Samuel Wilmot écrivait en 1879 que, certaines années avant 1868, presque aucun saumon atlantique n'était observé dans les affluents du lac Ontario (Wilmot, 1879). On pense que le dernier saumon indigène a été capturé en 1898 (Dymond, 1965; Carcao, 1986; Scott et Crossman, 1973).

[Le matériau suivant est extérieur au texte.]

(** * Builder generator: a shallow embedding of [src/builderGenerator.ts]

    The generator reads the type aliases and interfaces of one TypeScript
    source file through the ts-morph API and derives, for each of them, the
    structure of a builder class and of its factory function.

    The ts-morph objects the code consults ([Type], [Symbol], declaration
    nodes, the source file) are modelled by the observations the code makes
    on them: every method the code calls is a field of a record.  Strings
    are [string] (byte strings); [console.warn] and thrown exceptions are
    made explicit in a small writer/exception monad. *)

From Stdlib Require Import Ascii String.
From stdpp Require Import base tactics option list strings gmap.

Local Open Scope string_scope.
Local Open Scope list_scope.

Set Warnings "-register-all,-clear-no-such-hyp".

(** * Part I: the program *)

(** ** The ts-morph objects, as the code observes them *)

Module TsMorph.
Lemma chars_without_unk_keep_lines (cfg : tokenizer_grapheme) :
  ~ In 10%N (ascii_lowercase ++ chars_after_unk cfg).
Proof.
  intros Hin.
  assert (Hf : existsb (N.eqb 10%N) (ascii_lowercase ++ chars_after_unk cfg) = false).
  { unfold chars_after_unk.
    destruct (do_lower cfg), (add_punctuation cfg); vm_compute; reflexivity. }
  assert (Ht : existsb (N.eqb 10%N) (ascii_lowercase ++ chars_after_unk cfg) = true).
  { apply existsb_exists. exists 10%N. split; [exact Hin | reflexivity]. }
  congruence.
Qed.

(** *** The lines of the file *)

Lemma lines_from_line (body rest cur : pystr) :
  ~ In 10%N body ->
  lines_from (body ++ 10%N :: rest) cur
  = (rev cur ++ body ++ [10%N]) :: lines_from rest [].
Proof.
  revert cur. induction body as [|c body IH]; intros cur H.
  - cbn [app lines_from]. rewrite N.eqb_refl. cbn [rev]. reflexivity.
  - cbn [app lines_from].
    destruct (N.eqb c 10) eqn:E.
    + apply N.eqb_eq in E. exfalso. apply H. now left.
    + rewrite IH by (intros Hin; apply H; now right).
      cbn [rev]. now rewrite <- app_assoc.
Qed.

(** Strings that each end with their only line feed are the lines of the
    text they make up. *)
Lemma file_lines_concat (ls : list pystr) :
  Forall (fun l => exists body, l = body ++ [10%N] /\ ~ In 10%N body) ls ->
  file_lines (concat ls) = ls.
Proof.
  unfold file_lines. induction 1 as [|l ls [body [-> Hbody]] _ IH]; [reflexivity|].
  cbn [concat]. rewrite <- app_assoc. cbn [app].
  rewrite lines_from_line by exact Hbody. cbn [rev app]. now rewrite IH.
Qed.

Lemma char_vocab_lines_are_lines (cfg : tokenizer_grapheme) :
  ~ In 10%N (grapheme_chars cfg) ->
  file_lines (char_vocab_text cfg) = char_vocab_lines cfg.
Proof.
  intros H. apply file_lines_concat. unfold char_vocab_lines.
  apply Forall_app. split.
  - apply Forall_forall. intros l Hl. apply in_map_iff in Hl as [ch [<- Hch]].
    exists [dquote; ch; dquote]. split; [reflexivity|].
    intros [E|[E|[E|[]]]]; try discriminate. subst ch. contradiction.
  - constructor; [|constructor].
    exists [dquote; 92%N; dquote; dquote]. split; [reflexivity|].
    intros [E|[E|[E|[E|[]]]]]; discriminate.
Qed.

Lemma NoDup_char_vocab_lines (cfg : tokenizer_grapheme) :
  NoDup (grapheme_chars cfg) -> NoDup (char_vocab_lines cfg).
Proof.
  intros H. unfold char_vocab_lines. apply NoDup_snoc.
  - now apply NoDup_quoted.
  - intros Hin. apply in_map_iff in Hin as [x [Heq _]]. discriminate.
Qed.
(** C1.  For an index whose counters are dicts of resource ids, [search_local]
    returns; its answer is the first [top_k] entries of a ranking in which no
    id stands twice, which holds exactly the ids that have an entry under a
    token of the query (tokenized by [_tokenize], as in [index_resource]), and
    which is in descending order of the id's counts summed over the tokens of
    the query; so an id with an entry that is left out has a summed count no
    larger than any id of the answer.  The scenario: after indexing A with
    body [alpha beta beta] and B with body [beta], titles without the token
    [beta], a search for [beta] returns A before B. *)
Theorem C1_search_local_ranks_by_summed_count :
  (forall (ix : JsonlIndexer.t) (query : string) (top_k : Z),
     index_wf ix ->
     let terms := JsonlIndexer._tokenize query in
     exists (ranked : list string) (ids : list ResourceId.t),
       JsonlIndexer.search_local ix query top_k = Ok ids
       /\ ResourceId.value <$> ids = take (Z.to_nat top_k) ranked
       /\ NoDup ranked
       /\ (forall rid, rid ∈ ranked <-> posted ix terms rid)
       /\ StronglySorted (fun a b => (score ix terms b <= score ix terms a)%nat) ranked
       /\ (forall rid id, posted ix terms rid -> rid ∉ ResourceId.value <$> ids -> id ∈ ids ->
             (score ix terms rid <= score ix terms (ResourceId.value id))%nat))
  /\ (forall (A B : Resource.t) (top_k : Z),
       ResourceId.value (Resource.id A) <> ResourceId.value (Resource.id B) ->
       "beta" ∉ JsonlIndexer._tokenize (Resource.title A) ->
       "beta" ∉ JsonlIndexer._tokenize (Resource.title B) ->
       2 <= top_k ->
       let ix := JsonlIndexer.index_resource
                   (JsonlIndexer.index_resource JsonlIndexer.empty A "alpha beta beta")
                   B "beta" in
       index_wf ix
       /\ score ix (JsonlIndexer._tokenize "beta") (ResourceId.value (Resource.id A)) = 2%nat
       /\ score ix (JsonlIndexer._tokenize "beta") (ResourceId.value (Resource.id B)) = 1%nat
       /\ JsonlIndexer.search_local ix "beta" top_k = Ok [Resource.id A; Resource.id B]).
Proof.
  split; [intros; by apply search_local_ranking|].
  intros A B top_k Hne HA HB Hk ix.
  split; [do 2 apply index_wf_index_resource; apply index_wf_empty|].
  split; [|split; [|by apply search_beta_scenario]].
  - subst ix. change (JsonlIndexer._tokenize "beta") with ["beta"].
    unfold score. cbn [fmap list_fmap]. change (sum_list [?x]) with (x + 0)%nat.
    rewrite !count_of_index_resource, !TokenizeFacts.tokenize_join.
    rewrite !TokenizeFacts.occurrences_app.
    rewrite (TokenizeFacts.occurrences_none _ _ HA), (TokenizeFacts.occurrences_none _ _ HB).
    repeat destruct (decide _); try congruence; reflexivity.
  - subst ix. change (JsonlIndexer._tokenize "beta") with ["beta"].
    unfold score. cbn [fmap list_fmap]. change (sum_list [?x]) with (x + 0)%nat.
    rewrite !count_of_index_resource, !TokenizeFacts.tokenize_join.
    rewrite !TokenizeFacts.occurrences_app.
    rewrite (TokenizeFacts.occurrences_none _ _ HA), (TokenizeFacts.occurrences_none _ _ HB).
    repeat destruct (decide _); try congruence; reflexivity.
Qed.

Plusieurs tentatives visant à renforcer, puis à rétablir la population de saumons atlantiques du lac Ontario ont été entreprises depuis 1866, date à laquelle Samuel Wilmot a établi sa pisciculture à Newcastle (Ontario) (Dunfield, 1985; Dymond, 1965). Au début, les efforts d'ensemencement avaient un effet sensible sur la population de saumons, des augmentations ayant été enregistrées dans de nombreux affluents du lac Ontario. Cependant, en 1879, les saumons étaient si peu nombreux que Wilmot écrivait en 1881 que seulement « une demi-douzaine de poissons adultes et quelques madeleineaux sales et décolorés » avaient pu être observés (Dymond, 1965).

Dans les années 1940, le ministère des Terres et des Forêts de l'Ontario a tenté de rétablir la population de saumons atlantiques du ruisseau Duffin avec des œufs provenant de la population de la rivière Miramichi (Bisset et al., 1993). Toutefois, les mortalités attribuables à la température élevée de l'eau du ruisseau pendant l'été et à la prédation qui a eu lieu immédiatement après l'ensemencement ont limité les retombées, des juvéniles n'ayant été observés à cet endroit que pendant deux ans (McCrimmon, 1950).

En 1987, le ministère des Richesses naturelles de l'Ontario (MRNO) a lancé un programme expérimental d'ensemencement. L'objectif du programme était de rétablir le saumon atlantique dans un ou plusieurs affluents du lac Ontario et de créer une pêche sportive basée sur des populations se reproduisant naturellement auxquelles seraient ajoutés des poissons d'élevage (Bisset et al., 1993). Les taux de retour des poissons introduits ont cependant été beaucoup plus faibles que prévu. En 1995, le MRNO a élaboré un plan officiel afin d'évaluer la faisabilité du rétablissement de populations autonomes de saumons atlantiques dans le bassin versant du lac Ontario (Bisset et al., 1995). Le plan était conçu pour explorer de manière systématique les facteurs étant considérés comme les plus importants pour le rétablissement de populations autonomes. Des mesures de référence ont été établies pour chaque stade de vie afin de mesurer les progrès réalisés vers l'atteinte des objectifs du plan. L'ensemencement effectué à l'heure actuelle par le MRNO (voir annexe A) appuie les études scientifiques visant à évaluer le caractère convenable de l’habitat des ruisseaux et les interactions de l'espèce.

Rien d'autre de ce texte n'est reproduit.